Caro uomo che attraversi la mia vita, cara donna che incroci la mia strada,
quante volte mi hai guardato come se avessi qualcosa tra i denti? Te ne accorgi, stai davanti a me, la vedi. Fai finta di non badarci, ma mentre ti parlo l'occhio cade proprio lì. Non sai cosa fare, non sai se dirmelo o continuare a far finta di nulla, ma il tuo sguardo ti tradisce, tradisce la tua incapacità a essere o dentro o fuori. Ti fa quasi ibrido, un po' a disagio e un po' in fondo cosa mi importa?
Ecco, quando mi guardi spesso mi sento così, tra l'incudine della compassione e il martello dell'indifferenza.
E quando non lo fai? E quando non scavi nei miei occhi e cerchi di andare oltre? Sono già fantasma de carico che mi porto addosso, fardello pesantissimo di paure e incertezze.

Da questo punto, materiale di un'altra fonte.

(** * Graph assembly of [try1.py] (build_knowledge_graph)

    A shallow embedding of the table-to-graph engine of [src/try1.py]:
    [parse_properties_from_row], [ensure_name] and [build_graph] with its
    nested [add_nodes_from_df], over a model of the Python values, the
    pandas rows and the networkx [DiGraph] the script works on.

    Python dictionaries keep insertion order and the script depends on
    in-place updates of the attribute dictionaries held by the graph, so a
    dictionary is an association list with Python's [d[k] = v], [update]
    and [setdefault]; key uniqueness is an invariant that is proved, not
    assumed.  [json.loads] belongs to the Python library: the development
    is parametric in it. *)

From Stdlib Require Import List String Ascii ZArith Bool Lia DecimalString Permutation.
Import ListNotations.
Open Scope string_scope.

Set Implicit Arguments.

(** ** Python values *)

(** What [json.loads] can return.  A number keeps an integer as [Z] and any
    other literal as its text. *)
#[warnings="-register-all"] Inductive json : Type :=
| JNull
| JBool (b : bool)
| JInt (z : Z)
| JFloat (lit : string)
| JStr (s : string)
| JArr (items : list json)
| JObj (members : list (string * json)).

(** A raw cell of a row: a [str], the missing marker [nan] that
    [pd.read_csv] puts in an empty field, or an integer. *)
Inductive cell : Type :=
| CStr (s : string)
| CNaN
| CInt (z : Z).

(** A value stored in an attribute dictionary of the graph. *)
Inductive value : Type :=
| VStr (s : string)
| VNaN
| VInt (z : Z)
| VBool (b : bool)
| VJson (j : json).

Definition of_cell (c : cell) : value :=
  match c with
  | CStr s => VStr s
  | CNaN => VNaN
  | CInt z => VInt z
  end.

(** [str(x)] on a cell. *)
Definition py_str (c : cell) : string :=
  match c with
  | CStr s => s
  | CNaN => "nan"
  | CInt z => NilZero.string_of_int (Z.to_int z)
  end.

(** Truth value of a cell in [if x:]: the empty string and [0] are false,
    [nan] is a non-zero float and so is true. *)
Definition truthy (c : cell) : bool :=
  match c with
  | CStr s => negb (s =? "")
  | CNaN => true
  | CInt z => negb (z =? 0)%Z
  end.

(** [TypeError] is the one a call raises when a keyword argument repeats a
    named parameter; its message is not modelled. *)
Inductive exn : Type :=
| KeyError (msg : string)
| JSONDecodeError (msg : string)
| TypeError.

Inductive result (A : Type) : Type :=
| Ok (a : A)
| Raise (e : exn).

Arguments Ok {A} a.
Arguments Raise {A} e.

Definition bind {A B : Type} (r : result A) (k : A -> result B) : result B :=
  match r with
  | Ok a => k a
  | Raise e => Raise e
  end.

Notation "x <- r ;; k" := (bind r (fun x => k))
  (at level 61, r at next level, right associativity).

(** A [for] loop whose body may raise: the first exception ends it. *)
Fixpoint fold_result {A B : Type} (f : A -> B -> result A) (l : list B) (a : A)
    : result A :=
  match l with
  | [] => Ok a
  | x :: r => a' <- f a x ;; fold_result f r a'
  end.

(** ** Strings *)

(** [str.isspace] on one character, for code points below 256. *)
Definition is_space (c : ascii) : bool :=
  let n := nat_of_ascii c in
  (((9 <=? n) && (n <=? 13)) || ((28 <=? n) && (n <=? 32))
   || (n =? 133) || (n =? 160))%nat.

Fixpoint lstrip (s : string) : string :=
  match s with
  | EmptyString => EmptyString
  | String c r => if is_space c then lstrip r else s
  end.

Fixpoint rstrip (s : string) : string :=
  match s with
  | EmptyString => EmptyString
  | String c r =>
      match rstrip r with
      | EmptyString => if is_space c then EmptyString else String c EmptyString
      | r' => String c r'
      end
  end.

(** [s.strip()] *)
Definition strip (s : string) : string := lstrip (rstrip s).

(** [s.startswith(p)] *)
Definition startswith (s p : string) : bool := prefix p s.

(** [s.endswith(p)] *)
Definition endswith (s p : string) : bool :=
  (String.length p <=? String.length s)%nat
  && (substring (String.length s - String.length p) (String.length p) s =? p).

(** [p in s] for strings. *)
Fixpoint contains (s p : string) : bool :=
  prefix p s
  || match s with
     | EmptyString => false
     | String _ r => contains r p
     end.

(** [c in l] for a list of labels. *)
Definition mem (c : string) (l : list string) : bool :=
  existsb (String.eqb c) l.

(** ** Dictionaries *)

Class EqKey (K : Type) : Type := {
  keqb : K -> K -> bool;
  keqb_spec : forall x y : K, reflect (x = y) (keqb x y)
}.

#[export] Instance string_key : EqKey string :=
  {| keqb := String.eqb; keqb_spec := String.eqb_spec |}.

Definition pair_eqb (p q : string * string) : bool :=
  (fst p =? fst q) && (snd p =? snd q).

Lemma pair_eqb_spec (p q : string * string) : reflect (p = q) (pair_eqb p q).
Proof.
  destruct p as [a b], q as [c d]; unfold pair_eqb; simpl.
  destruct (String.eqb_spec a c) as [->|Hac]; simpl.
  - destruct (String.eqb_spec b d) as [->|Hbd]; constructor; congruence.
  - constructor; congruence.
Qed.

#[export] Instance pair_key : EqKey (string * string) :=
  {| keqb := pair_eqb; keqb_spec := pair_eqb_spec |}.

Section Dict.
Context {K V : Type} `{EqKey K}.

Definition dict : Type := list (K * V).

(** [d.get(k)] *)
Fixpoint dict_get (k : K) (d : dict) : option V :=
  match d with
  | [] => None
  | (k', v) :: r => if keqb k k' then Some v else dict_get k r
  end.

(** [k in d] *)
Definition dict_has (k : K) (d : dict) : bool :=
  match dict_get k d with
  | Some _ => true
  | None => false
  end.

(** [d[k] = v]: an existing key keeps its position, a new one goes last. *)
Fixpoint dict_set (k : K) (v : V) (d : dict) : dict :=
  match d with
  | [] => [(k, v)]
  | (k', v') :: r =>
      if keqb k k' then (k', v) :: r else (k', v') :: dict_set k v r
  end.

(** [d.update(e)] *)
Definition dict_update (d e : dict) : dict :=
  fold_left (fun acc kv => dict_set (fst kv) (snd kv) acc) e d.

Sono malato, non cerco parole differenti per descrivere la mia condizione. Ma sono uomo, proprio come te. Sono donna, proprio come te. Con una spada di Damocle sulla testa, un piede troppo vicino al burrone, ma ancora capace di vivere.
Non so per quanto e non so come questo tempo trascorrerà nella mia lotta arrabbiata, spesso arrendevole, quotidianamente difficile, con il male.
Ti chiedo di amarmi prima ancora di aiutarmi, di pensare che al mio posto potresti esserci tu o potrebbe esserci un tuo caro, di starmi accanto proprio perché sono uomo o donna come te, prima ancora di essere un paziente.
Allora fatti "paziente" anche tu, sopporta con me una condizione che nel rimescolare le carte dei miei equilibri, in qualche modo tira in ballo anche i tuoi perché non siamo soli su questa terra, né io né tu.
Prima di un ago nel braccio, vorrei una carezza sul viso; prima di una sentenza di morte, correi farmi una risata con te, condividere un'ora di svago, provare ad alimentare la speranza. Non è illusione, è consapevolezza di ciò che si è, di ciò che sta accadendo, di ciò che accadrà. E desiderio di non lasciarsi andare come se tutto fosse finito a priori.
Sia benedetta la scienza, siano benedette la medicina e la ricerca che a questa speranza danno periodicamente una pennellata di azzurro su un quadro troppo nero. Ma sia benedetta la relazione umana che travalica sesso, ceto sociale e cultura e diventa abbraccio e sostegno imprenscindibile.
Sia benedetto l'uomo che sei, sia benedetta la donna che sei. Sia benedetto il cuore che hai e che hai deciso in parte di donarmi e che batte nella mano che stringe la mia.
Domani mi auguro di trovarti ancora qui. Abbiamo ancora tanto da dirci e tanto da fare. Insieme.
Lettera che si immagina scritta da un/una malato/a di tumore a un medico, a una dottoressa, a un infermiere, a chiunque entri in contatto con il cancro, soprattutto attraverso gli altri.
Letta e distribuita venerdì 23 settembre scorso durante il "III Convegno di Gastroenterologia Oncologica" tenutosi a Galatina presso l'Hotel Hermitage.